L’uso di cibarsi di carne umana (anche detto antropofagia). Abbastanza diffuso presso varie società primitive (Africa centrale e centro-meridionale, alcune zone dell’Asia sud-orientale e insulare, Oceania, Amazzonia ecc.), almeno nelle sue forme di massima intensità è fenomeno relativamente tardo, ma non si può escludere che sia stato praticato in una certa misura anche dai popoli della preistoria: alcuni reperti assegnati al Paleolitico superiore sembrano offrirne la prova, per quanto discussa. Si suole distinguere una forma endocannibalica da una esocannibalica, a seconda che le vittime siano scelte nell’ambito del gruppo sociale (individui morti per cause naturali, bambini indesiderati, parenti uccisi nell’età senile ecc.), oppure al di fuori di esso (nemici uccisi in battaglia, stranieri catturati, schiavi ecc.). Riguardo ai moventi del c., si distinguono il c. bellico, teso all’annientamento totale del nemico ma praticato anche per impadronirsi della sua forza, per aggiungere al proprio nome – o a quello dei propri figli – il nome dei nemici uccisi; il c. profano (o gastronomico), in cui la carne umana viene appetita per necessità alimentare, per fame o per ghiottoneria; il c. giudiziario, a spese degli individui condannati a morte per delitti o altri motivi; il c. rituale, in cui si consumano le carni delle vittime sacrificate in relazione a riti religiosi; e infine, forma forse più diffusa, il c. magico, in cui la carne, il grasso o determinati organi (cuore, fegato ecc.) vengono mangiati per appropriarsi magicamente del coraggio e della forza del defunto o di altre sue facoltà. Queste, comunque, sono solo distinzioni di metodo: nella realtà è difficile stabilire esatti confini tra i diversi moventi del c. che, in effetti, si fondono e confondono.

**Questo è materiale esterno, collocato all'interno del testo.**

(** ** Strings as lists of characters *)

Lemma list_ascii_app (s t : string) :
  list_ascii_of_string (s ++ t) = list_ascii_of_string s ++ list_ascii_of_string t.
Proof.
  induction s as [|c s IH]; [done|]. rewrite append_String. simpl. by rewrite IH.
Qed.

Lemma list_ascii_length (s : string) :
  length (list_ascii_of_string s) = String.length s.
Proof. induction s as [|c s IH]; simpl; [done|]. by rewrite IH. Qed.

Lemma string_of_list_length (l : list ascii) :
  String.length (string_of_list_ascii l) = length l.
Proof. induction l as [|c l IH]; simpl; [done|]. by rewrite IH. Qed.

Lemma string_get_lookup (s : string) (i : nat) :
  String.get i s = list_ascii_of_string s !! i.
Proof.
  revert i. induction s as [|c s IH]; intros [|i]; simpl; done.
Qed.

Lemma py_slice_inner {A} (l : list A) (a b : nat) :
  (a <= b <= length l)%nat ->
  py_slice l (Z.of_nat a) (Z.of_nat b) = take (b - a) (drop a l).
Proof.
  intros H. unfold py_slice, slice_bound.
  destruct (Z.ltb_spec (Z.of_nat a) 0); [lia|].
  destruct (Z.ltb_spec (Z.of_nat b) 0); [lia|].
  rewrite !Nat2Z.id. by rewrite !Nat.min_l by lia.
Qed.

Lemma py_slice_all {A} (l : list A) :
  py_slice l 0 (Z.of_nat (length l)) = l.
Proof.
  change 0 with (Z.of_nat 0).
  rewrite (py_slice_inner l 0 (length l)) by lia.
  rewrite drop_0, Nat.sub_0_r. apply firstn_all.
Qed.

Lemma str_slice_all (s : string) : str_slice s 0 (len s) = s.
Proof.
  unfold str_slice, len. rewrite <- list_ascii_length, py_slice_all.
  apply string_of_list_ascii_of_string.
Qed.

Lemma py_slice_sublist {A} (l : list A) (a b : Z) :
  exists pre post, l = pre ++ py_slice l a b ++ post.
Proof.
  unfold py_slice.
  set (a' := slice_bound (length l) a). set (b' := slice_bound (length l) b).
  exists (take a' l), (drop (b' - a') (drop a' l)).
  by rewrite take_drop, take_drop.
Qed.

Lemma find_at_Some (i : nat) (s sub : string) (j : nat) :
  find_at i s sub = Some j ->
  exists pre post,
    s = (pre ++ sub ++ post)%string /\ j = (i + String.length pre)%nat.
Proof.
  revert i. induction s as [|c s IH]; intros i; rewrite find_at_unfold.
  - destruct (String.prefix sub EmptyString) eqn:Hp; [|done].
    intros [= <-]. apply prefix_true_iff in Hp as [post Hp].
    exists EmptyString, post. split; [done|]. simpl. lia.
  - destruct (String.prefix sub (String c s)) eqn:Hp.
    + intros [= <-]. apply prefix_true_iff in Hp as [post Hp].
      exists EmptyString, post. split; [done|]. simpl. lia.
    + intros H. apply IH in H as (pre & post & -> & ->).
      exists (String c pre), post. split; [done|]. simpl. lia.
Qed.

Lemma find_empty (s : string) : find s EmptyString = 0.
Proof. unfold find. rewrite find_at_unfold. by destruct s. Qed.
(** * Mesa debug-output core (src/mesalib/src/mesa/main/errors.c)

    A shallow embedding of the GL_KHR_debug / GL_ARB_debug_output state
    machine of Mesa: filter namespaces, copy-on-write debug groups, the
    ring-buffer message log and the dispatch entry points, followed by
    the properties established about them. *)

From Stdlib Require Import ZArith Lia Bool Ascii String.
From stdpp Require Import base option list gmap strings.

Local Open Scope Z_scope.

(** ** Enumerations

    mtypes.h, which declares [enum mesa_debug_source], [enum
    mesa_debug_type] and [enum mesa_debug_severity], is not part of the
    sources at hand.  errors.c indexes its tables [debug_source_enums],
    [debug_type_enums] and [debug_severity_enums] with these enums and
    uses the table sizes as the [_COUNT] wild cards
    ([gl_enum_to_debug_source] returns [Elements(debug_source_enums)] for
    GL_DONT_CARE and [debug_set_message_enable_all] compares it with
    [MESA_DEBUG_SOURCE_COUNT]), so the table positions fix the values.
    As in C, an enum is an integer. *)

Definition MESA_DEBUG_SOURCE_API : Z := 0.
Definition MESA_DEBUG_SOURCE_WINDOW_SYSTEM : Z := 1.
Definition MESA_DEBUG_SOURCE_SHADER_COMPILER : Z := 2.
Definition MESA_DEBUG_SOURCE_THIRD_PARTY : Z := 3.
Definition MESA_DEBUG_SOURCE_APPLICATION : Z := 4.
Definition MESA_DEBUG_SOURCE_OTHER : Z := 5.
Definition MESA_DEBUG_SOURCE_COUNT : Z := 6.

Definition MESA_DEBUG_TYPE_ERROR : Z := 0.
Definition MESA_DEBUG_TYPE_DEPRECATED : Z := 1.
Definition MESA_DEBUG_TYPE_UNDEFINED : Z := 2.
Definition MESA_DEBUG_TYPE_PORTABILITY : Z := 3.
Definition MESA_DEBUG_TYPE_PERFORMANCE : Z := 4.
Definition MESA_DEBUG_TYPE_OTHER : Z := 5.
Definition MESA_DEBUG_TYPE_MARKER : Z := 6.
Definition MESA_DEBUG_TYPE_PUSH_GROUP : Z := 7.
Definition MESA_DEBUG_TYPE_COUNT : Z := 9.

Definition MESA_DEBUG_SEVERITY_LOW : Z := 0.
Definition MESA_DEBUG_SEVERITY_MEDIUM : Z := 1.
Definition MESA_DEBUG_SEVERITY_HIGH : Z := 2.
Definition MESA_DEBUG_SEVERITY_NOTIFICATION : Z := 3.
Definition MESA_DEBUG_SEVERITY_COUNT : Z := 4.

(** The GL enumerants the file switches on, by name; any other value of
    the 32-bit [GLenum] is [GL_enum_other]. *)
Inductive GLenum : Type :=
  | GL_NO_ERROR | GL_INVALID_ENUM | GL_INVALID_VALUE | GL_INVALID_OPERATION
  | GL_STACK_OVERFLOW | GL_STACK_UNDERFLOW | GL_OUT_OF_MEMORY
  | GL_DONT_CARE
  | GL_DEBUG_SOURCE_API | GL_DEBUG_SOURCE_WINDOW_SYSTEM
  | GL_DEBUG_SOURCE_SHADER_COMPILER | GL_DEBUG_SOURCE_THIRD_PARTY
  | GL_DEBUG_SOURCE_APPLICATION | GL_DEBUG_SOURCE_OTHER
  | GL_DEBUG_TYPE_ERROR | GL_DEBUG_TYPE_DEPRECATED_BEHAVIOR
  | GL_DEBUG_TYPE_UNDEFINED_BEHAVIOR | GL_DEBUG_TYPE_PORTABILITY
  | GL_DEBUG_TYPE_PERFORMANCE | GL_DEBUG_TYPE_OTHER | GL_DEBUG_TYPE_MARKER
  | GL_DEBUG_TYPE_PUSH_GROUP | GL_DEBUG_TYPE_POP_GROUP
  | GL_DEBUG_SEVERITY_LOW | GL_DEBUG_SEVERITY_MEDIUM
  | GL_DEBUG_SEVERITY_HIGH | GL_DEBUG_SEVERITY_NOTIFICATION
  | GL_DEBUG_OUTPUT | GL_DEBUG_OUTPUT_SYNCHRONOUS_ARB
  | GL_enum_other (n : Z).
(** * The TypeScriptGN front end: scanner and recursive-descent parser

    A shallow embedding of [src/lexical.ts] (the scanner), [src/lang-types.ts]
    (token kinds, flags, character codes, keyword table), the character
    classifier of [util.ts] and the parser namespace [Parser], followed by the
    properties of the specification that were checked against them.

    Conventions of the embedding.
    - A JavaScript string is the list of its UTF-16 code units ([jsstring]).
    - [charCodeAt] and [codePointAt] answer [NaN] (here [-1]) outside the
      string: every test the scanner performs on a code ([===] against a
      character code, a range test) is false on it, as it is on [NaN] and on
      [undefined].
    - The module-level variables of the scanner are the record [Scanner.t],
      those of the parser the record [Parser.State] that contains it.
    - Calls of the error callback are recorded in [Scanner.diagnostics];
      what the parser prints with [error] is recorded in [Parser.console]. *)

From Stdlib Require Import ZArith String Ascii Bool Lia Arith List.
Import ListNotations.
Open Scope string_scope.
Open Scope list_scope.
Open Scope Z_scope.

(** ** JavaScript strings *)

Definition jsstring := list Z.

Definition NaN : Z := -1.

Definition js (s : string) : jsstring :=
  map (fun a => Z.of_nat (nat_of_ascii a)) (list_ascii_of_string s).

Fixpoint jsstring_eqb (a b : jsstring) : bool :=
  match a, b with
  | [], [] => true
  | x :: a', y :: b' => (x =? y) && jsstring_eqb a' b'
  | _, _ => false
  end.

Definition jslength (s : jsstring) : Z := Z.of_nat (List.length s).

(** [s.charCodeAt(i)] *)
Definition charCodeAt (s : jsstring) (i : Z) : Z :=
  if i <? 0 then NaN else nth (Z.to_nat i) s NaN.

(** [s.codePointAt(i)]: a high surrogate followed by a low surrogate is one
    code point. *)
Definition codePointAt (s : jsstring) (i : Z) : Z :=
  let first := charCodeAt s i in
  let second := charCodeAt s (i + 1) in
  if (55296 <=? first) && (first <=? 56319)
     && (56320 <=? second) && (second <=? 57343)
  then (first - 55296) * 1024 + (second - 56320) + 65536
  else first.

(** [s.substring(a, b)]: both bounds are clamped to the string and swapped
    when they come in the wrong order. *)
Definition clampIndex (s : jsstring) (i : Z) : Z :=
  Z.min (Z.max i 0) (jslength s).

Definition substring (s : jsstring) (a b : Z) : jsstring :=
  let a' := clampIndex s a in
  let b' := clampIndex s b in
  let lo := Z.min a' b' in
  let hi := Z.max a' b' in
  firstn (Z.to_nat (hi - lo)) (skipn (Z.to_nat lo) s).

Per errori derivati da falsa interpretazione di alcuni riti, furono accusati di c. gli iniziati ai Baccanali (senatoconsulto del 186 a.C., che venne comunicato a tutti i federati italici), e più tardi i cristiani (cene tiestee).
Si parla di c. quando individui di una specie animale aggrediscono e divorano membri della stessa specie. Il fenomeno insorge generalmente a causa di condizioni ambientali sfavorevoli (cattività, sovraffollamento ecc.), ma in molte specie è normale consuetudine, fungendo da fattore limitante la densità di popolazione. Per esempio, alcuni imenotteri parassiti (famiglie Icneumonidi, Trigonolidi, Serfidi ecc.), che depongono le uova nelle larve di altri insetti (Ortotteri, Lepidotteri) presentano un particolare stadio larvale, detto forma combattente, che uccide e divora le altre larve conspecifiche che occupano lo stesso insetto ospite: ciò riduce il numero dei parassiti e i superstiti, avendo a disposizione maggiori quantità di cibo, raggiungono più facilmente lo stadio adulto. Molto diffuso tra gli insetti (termiti, formiche) e i pesci (guppy) è l’uso di divorare la prole in eccesso. Negli Anfibi del genere Amblystoma il sovraffollamento induce il c. tra le larve acquatiche: ciò consente una maggiore crescita delle superstiti. Tra i vertebrati si registrano casi di c. nei leoni (combattimenti tra maschi), nelle iene e anche nei macachi (lotte per la supremazia).